*Task requirements*: Quote exactly the lines from the start of the entries to the one with "End activation.", both ends included.

Content starts

Lemma activateDevice_ok p req w ac :
  sql.unused_code (ActivateRequest.ActivationCode req) (db w) = Some ac →
  ∃ resp,
    serve env p (POST_activate req) w
    = (resp,
       mkWorld (activated (now_at env (S (step w))) ac (db w))
         (S (S (S (S (S (S (step w))))))) (log w))
    ∧ reports_success resp = true.
Proof.
  intros Hac. cbn [serve].
  destruct p; [unfold Main.activateDevice | unfold Handler.activateDevice];
    rewrite bind_db_QueryRow, Hnf, Hac, bind_time_Now; cbn [tick step db log];
    (erewrite bind_db_Exec_ok; [|apply Hnf|reflexivity]); cbn [negb step db log];
    (erewrite bind_db_Exec_ok; [|apply Hnf|reflexivity]); cbn [step db log];
    unfold log_unless; rewrite bind_ret; unfold bind;
    [rewrite Main_termsWithDates_ok | rewrite Handler_termsWithDates_ok];
    cbn [fst snd tick step db log]; eexists; split; reflexivity.
Qed.
End activation.


(** *** The constraints of the schema hold in every reachable store *)

Lemma wf_db_empty : wf_db empty_db.
Proof. unfold wf_db. cbn. split_and!; constructor. Qed.

Lemma Forall_fk_grow {A} (key : A → string) (l : list A) (ids : list string) extra :
  Forall (λ r, key r ∈ ids) l → Forall (λ r, key r ∈ ids ++ extra) l.
Proof. intros H. eapply Forall_impl; [exact H|]. intros r Hr. apply elem_of_app. by left. Qed.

Content ends

*Your solution*:
Lemma activateDevice_ok p req w ac :
  sql.unused_code (ActivateRequest.ActivationCode req) (db w) = Some ac →
  ∃ resp,
    serve env p (POST_activate req) w
    = (resp,
       mkWorld (activated (now_at env (S (step w))) ac (db w))
         (S (S (S (S (S (S (step w))))))) (log w))
    ∧ reports_success resp = true.
Proof.
  intros Hac. cbn [serve].
  destruct p; [unfold Main.activateDevice | unfold Handler.activateDevice];
    rewrite bind_db_QueryRow, Hnf, Hac, bind_time_Now; cbn [tick step db log];
    (erewrite bind_db_Exec_ok; [|apply Hnf|reflexivity]); cbn [negb step db log];
    (erewrite bind_db_Exec_ok; [|apply Hnf|reflexivity]); cbn [step db log];
    unfold log_unless; rewrite bind_ret; unfold bind;
    [rewrite Main_termsWithDates_ok | rewrite Handler_termsWithDates_ok];
    cbn [fst snd tick step db log]; eexists; split; reflexivity.
Qed.
End activation.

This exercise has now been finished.